(* ===== verification/WSTLS.v ===== *)
(** * conf/wstls.go: the TLS files of WebSocket peers

    A peer reached over TLS names a CA, a certificate and a key. In the store
    they are bare file names of copies kept with the tunnel; anything else must
    be an absolute local path. Importing reads the files, picks a stored name
    for each and rewrites the references. *)

From stdpp Require Import sorting.
From S2P Require Import Prelude GoStrings GoNum Netip Config Name Paths.
Local Open Scope Z_scope.

Definition MaxWSTLSFileSize : Z := Z.shiftl 1 20.
Definition MaxWSTLSFiles : nat := 64.
Definition wsTLSFileNameFallback : gostring := str "ws-tls".
Definition wsTLSFileNameMaxLen : nat := 64.

(** ** Names *)

(** The classes [a-zA-Z0-9_-] and [a-zA-Z0-9_.-]. *)
Definition firstNameByte (c : ascii) : bool :=
  isLower c || isUpper c || isDigit c || has_byte c (str "_-").
Definition laterNameByte (c : ascii) : bool := firstNameByte c || Ascii.eqb c ".".

(** allowedWSTLSFileNameFormat.MatchString. *)
Definition allowedWSTLSFileNameFormat (name : gostring) : bool :=
  match name with
  | [] => false
  | c :: rest => firstNameByte c && forallb laterNameByte rest && (length rest <=? 63)%nat
  end.

Definition WSTLSFileNameIsValid (name : gostring) : bool :=
  allowedWSTLSFileNameFormat name && negb (HasSuffix name (str ".")) && negb (isReserved name).

Definition isAlphabetic (c : Z) : bool :=
  (code "a" <=? Z.lor c 32) && (Z.lor c 32 <=? code "z").

Definition IsWSTLSLocalPath (path : gostring) : bool :=
  match path with
  | c0 :: c1 :: c2 :: _ =>
      isAlphabetic (code c0) && Ascii.eqb c1 ":" && (Ascii.eqb c2 "\" || Ascii.eqb c2 "/")
  | _ => false
  end.

(** The runes that are kept; the others become an underscore each. *)
Definition keptRune (r : Z) : bool :=
  (r <? 128) && (isAlphabetic r || ((code "0" <=? r) && (r <=? code "9"))
                 || (r =? code "_") || (r =? code "-") || (r =? code ".")).

(** The extension that the name keeps when it is shortened or numbered. *)
Definition keptExt (name : gostring) : gostring :=
  let ext := Ext name in
  if (wsTLSFileNameMaxLen / 2 <? length ext)%nat then [] else ext.

Definition sanitizeWSTLSFileName (base : gostring) : gostring :=
  let b := map (fun r => if keptRune r then chr r else "_"%char) (rangeRunes base) in
  let name := Trim b (str ".") in
  match name with
  | [] => wsTLSFileNameFallback
  | _ =>
      let name := if isReserved name then str "_" ++ name else name in
      if (wsTLSFileNameMaxLen <? length name)%nat then
        let ext := keptExt name in
        TrimRight (take (wsTLSFileNameMaxLen - length ext) name) (str ".") ++ ext
      else name
  end.

(** The [i]-th candidate of uniqueWSTLSFileName's loop. A negative bound of the
    slice is the run-time panic it would be. *)
Definition uniqueCandidate (stem ext : gostring) (i : Z) : result gostring :=
  let suffix := str "-" ++ itoa i in
  let bound := Z.of_nat wsTLSFileNameMaxLen - Z.of_nat (length suffix) - Z.of_nat (length ext) in
  if (wsTLSFileNameMaxLen <? length stem + length suffix + length ext)%nat then
    if bound <? 0 then Err (ErrText "slice bounds out of range")
    else Ok (take (Z.to_nat bound) stem ++ suffix ++ ext)
  else Ok (stem ++ suffix ++ ext).

Section Unique.
Context `{UnicodeTables}.

Fixpoint uniqueLoop (fuel : nat) (stem ext : gostring) (taken : gset gostring) (i : Z)
    : result gostring :=
  match fuel with
  | O => Err (ErrText "out of fuel")
  | S fuel' =>
      let? candidate := uniqueCandidate stem ext i in
      if bool_decide (ToLower candidate ∈ taken) then uniqueLoop fuel' stem ext taken (i + 1)
      else Ok candidate
  end.

(** The number of candidates tried is at most one more than the names taken. *)
Definition uniqueWSTLSFileName (name : gostring) (taken : gset gostring) : result gostring :=
  if bool_decide (ToLower name ∉ taken) then Ok name
  else
    let ext := keptExt name in
    let stem := TrimSuffix name ext in
    uniqueLoop (S (size taken)) stem ext taken 2.
End Unique.

(** ** References *)

(** wsTLSReferences: the values at the pointers, in order. *)
Definition peerReferences (p : Peer) : list gostring :=
  List.filter (fun r => negb (bool_decide (r = []))) [pr_WSTLSCA p; pr_WSTLSCert p; pr_WSTLSKey p].

Definition wsTLSReferences (c : Config) : list gostring := concat (map peerReferences (c_Peers c)).

(** Writing new values through the pointers, in the same order. *)
Definition writeRef (old : gostring) (refs : list gostring) : gostring * list gostring :=
  if bool_decide (old = []) then (old, refs)
  else match refs with r :: refs' => (r, refs') | [] => (old, []) end.

Definition writePeerRefs (p : Peer) (refs : list gostring) : Peer * list gostring :=
  let '(ca, refs) := writeRef (pr_WSTLSCA p) refs in
  let '(cert, refs) := writeRef (pr_WSTLSCert p) refs in
  let '(key, refs) := writeRef (pr_WSTLSKey p) refs in
  (set_pr_WSTLSKey key (set_pr_WSTLSCert cert (set_pr_WSTLSCA ca p)), refs).

Fixpoint writePeersRefs (ps : list Peer) (refs : list gostring) : list Peer :=
  match ps with
  | [] => []
  | p :: ps' => let '(p', refs') := writePeerRefs p refs in p' :: writePeersRefs ps' refs'
  end.

Definition writeRefs (refs : list gostring) (c : Config) : Config :=
  set_c_Peers (writePeersRefs (c_Peers c) refs) c.

(** sort.Strings. *)
Definition stringLe (s t : gostring) : Prop := stringLess t s = false.
#[global] Instance stringLe_dec : RelDecision stringLe.
Proof. intros s t. unfold stringLe. apply _. Defined.

Fixpoint storedNames (seen : gset gostring) (refs : list gostring) : list gostring :=
  match refs with
  | [] => []
  | r :: refs' => if WSTLSFileNameIsValid r && bool_decide (r ∉ seen)
                  then r :: storedNames ({[r]} ∪ seen) refs'
                  else storedNames seen refs'
  end.

Definition WSTLSStoredFileNames (c : Config) : list gostring :=
  merge_sort stringLe (storedNames ∅ (wsTLSReferences c)).

(** ** Collecting *)

Section Collect.
Context `{UnicodeTables}.

(** The first loop: the names of stored files are claimed, one spelling for all
    that differ only in case. *)
Record claims : Type := mkClaims {
  cl_spellings : gmap gostring gostring;
  cl_names : gmap gostring gostring;
  cl_taken : gset gostring
}.

Definition claimName (cl : claims) (ref : gostring) : claims :=
  if WSTLSFileNameIsValid ref then
    let lower := ToLower ref in
    let spellings := match cl_spellings cl !! lower with
                     | Some _ => cl_spellings cl
                     | None => <[lower := ref]> (cl_spellings cl)
                     end in
    mkClaims spellings (<[ref := default [] (spellings !! lower)]> (cl_names cl))
             ({[lower]} ∪ cl_taken cl)
  else cl.

Definition claimNames (refs : list gostring) : claims :=
  fold_left claimName refs (mkClaims ∅ ∅ ∅).

Variable read : gostring -> result gostring.

(** The state of the second loop. *)
Record collecting : Type := mkCollecting {
  co_names : gmap gostring gostring;
  co_taken : gset gostring;
  co_stored : gmap gostring gostring;
  co_files : gmap gostring gostring
}.

Definition nameFor (st : collecting) (ref : gostring) : result (gostring * collecting) :=
  match co_names st !! ref with
  | Some name => Ok (name, st)
  | None =>
      let? name := uniqueWSTLSFileName (sanitizeWSTLSFileName (Base ref)) (co_taken st) in
      Ok (name, mkCollecting (<[ref := name]> (co_names st)) ({[ToLower name]} ∪ co_taken st)
                             (co_stored st) (co_files st))
  end.

Definition readRef (ref : gostring) : result gostring :=
  match read ref with
  | Err e => Err (ErrWrap "Unable to read TLS file %q" ref e)
  | Ok data => if MaxWSTLSFileSize <? Z.of_nat (length data)
               then Err (ParseError "TLS file is too large" ref) else Ok data
  end.

(** One reference: the name it is stored under, and the next state. *)
Definition collectRef (st : collecting) (ref : gostring) : result (gostring * collecting) :=
  let? (name, st) := nameFor st ref in
  let stored := <[ref := name]> (co_stored st) in
  match co_files st !! name with
  | Some _ => Ok (name, mkCollecting (co_names st) (co_taken st) stored (co_files st))
  | None =>
      let? data := readRef ref in
      Ok (name, mkCollecting (co_names st) (co_taken st) stored (<[name := data]> (co_files st)))
  end.

(** The second loop: the references that have been rewritten when it ends, and
    its outcome. *)
Fixpoint collectLoop (st : collecting) (refs : list gostring) : list gostring * result collecting :=
  match refs with
  | [] => ([], Ok st)
  | ref :: refs' =>
      match collectRef st ref with
      | Err e => (refs, Err e)
      | Ok (name, st') => let '(done, r) := collectLoop st' refs' in (name :: done, r)
      end
  end.

(** An error leaves the references before it rewritten. *)
Definition CollectWSTLSFiles (c : Config) : result (gmap gostring gostring) * Config :=
  let refs := wsTLSReferences c in
  let cl := claimNames refs in
  let '(refs', r) := collectLoop (mkCollecting (cl_names cl) (cl_taken cl) ∅ ∅) refs in
  let c' := writeRefs refs' c in
  match r with
  | Err e => (Err e, c')
  | Ok st =>
      if (MaxWSTLSFiles <? size (co_files st))%nat
      then (Err (ParseError "Too many TLS files" (itoa (Z.of_nat (size (co_files st))))), c')
      else (Ok (co_stored st), set_c_WSTLSFiles (co_files st) c')
  end.
End Collect.

(** ** Validating *)

Section Validate.
Context `{UnicodeTables}.

(** One reference; [referenced] are the stored names seen so far. *)
Definition validateRef (files : gmap gostring gostring) (referenced : gset gostring) (ref : gostring)
    : result (gset gostring) :=
  if WSTLSFileNameIsValid ref then
    match files !! ref with
    | None => Err (ParseError "Missing contents of stored TLS file" ref)
    | Some _ => Ok ({[ref]} ∪ referenced)
    end
  else if negb (IsWSTLSLocalPath ref) then
    Err (ParseError "TLS file must be a stored file name or an absolute local path" ref)
  else Ok referenced.

Definition validateFile (referenced : gset gostring) (lowerNames : gset gostring)
    (entry : gostring * gostring) : result (gset gostring) :=
  let '(name, data) := entry in
  if bool_decide (ToLower name ∈ lowerNames) then
    Err (ParseError "Stored TLS file names must differ in more than letter case" name)
  else if negb (WSTLSFileNameIsValid name) || bool_decide (name ∉ referenced) then
    Err (ParseError "Unexpected stored TLS file" name)
  else if MaxWSTLSFileSize <? Z.of_nat (length data) then
    Err (ParseError "TLS file is too large" name)
  else Ok ({[ToLower name]} ∪ lowerNames).

(** [order] is the order in which the map of files is ranged over. *)
Definition ValidateWSTLSFiles (order : list (gostring * gostring)) (c : Config) : result unit :=
  let? referenced := rfold (validateRef (c_WSTLSFiles c)) ∅ (wsTLSReferences c) in
  if (MaxWSTLSFiles <? size (c_WSTLSFiles c))%nat then
    Err (ParseError "Too many TLS files" (itoa (Z.of_nat (size (c_WSTLSFiles c)))))
  else
    let? _ := rfold (validateFile referenced) ∅ order in
    Ok tt.
End Validate.

(** ** Reading *)

(** What os.Stat and os.ReadFile find at a path, and filepath.Join for Windows. *)
Class Disk := {
  disk_size : gostring -> result Z;
  disk_read : gostring -> result gostring;
  disk_join : gostring -> gostring -> gostring
}.

Definition WSTLSFileReader `{Disk} (known : gmap gostring gostring) (baseDir ref : gostring)
    : result gostring :=
  match known !! ToSlash ref with
  | Some data => Ok data
  | None =>
      if IsAbs ref && negb (IsWSTLSLocalPath ref) then Err (ErrText "the path must be on a local drive")
      else
        let? path := if negb (IsAbs ref) then
                       if bool_decide (baseDir = [])
                       then Err (ErrText "the path must be absolute or the name of a file stored with the tunnel")
                       else Ok (disk_join baseDir ref)
                     else Ok ref in
        let? size := disk_size path in
        if MaxWSTLSFileSize <? size then Err (ErrText "the file is too large")
        else disk_read path
  end.

(** An entry of an archive: its declared size, whether it opens, the bytes that
    decompressing it yields and the error that ends them, if any. *)
Record zipFile : Type := mkZipFile {
  zf_UncompressedSize64 : Z;
  zf_Open : result unit;
  zf_data : gostring;
  zf_error : option goerr
}.

(** io.ReadAll of an io.LimitReader of [n] bytes. *)
Definition readLimited (n : nat) (f : zipFile) : result gostring :=
  if (n <=? length (zf_data f))%nat then Ok (take n (zf_data f))
  else match zf_error f with Some e => Err e | None => Ok (zf_data f) end.

Definition readZipFile (f : zipFile) : result gostring :=
  if MaxWSTLSFileSize <? zf_UncompressedSize64 f then Err (ErrText "the file is too large")
  else
    let? _ := zf_Open f in
    let? data := readLimited (Z.to_nat (MaxWSTLSFileSize + 1)) f in
    if MaxWSTLSFileSize <? Z.of_nat (length data) then Err (ErrText "the file is too large")
    else Ok data.

Definition WSTLSZipFileReader `{Disk} (files : gmap gostring zipFile) (confPath ref : gostring)
    : result gostring :=
  let dir := SlashPath.Dir confPath in
  let name := TrimSuffix (SlashPath.SlashBase confPath) (SlashPath.SlashExt confPath) in
  if IsAbs ref then WSTLSFileReader ∅ [] ref
  else
    let rel := ToSlash ref in
    match files !! SlashPath.JoinPath [dir; name; rel] with
    | Some f => readZipFile f
    | None => match files !! SlashPath.JoinPath [dir; rel] with
              | Some f => readZipFile f
              | None => Err (ErrText "the file is not in the archive")
              end
    end.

→ **Goal of the exercise**
Could you find every line in the records above that has the string "state" and copy it?

→ **Solution**
(** The state of the second loop. *)
(** One reference: the name it is stored under, and the next state. *)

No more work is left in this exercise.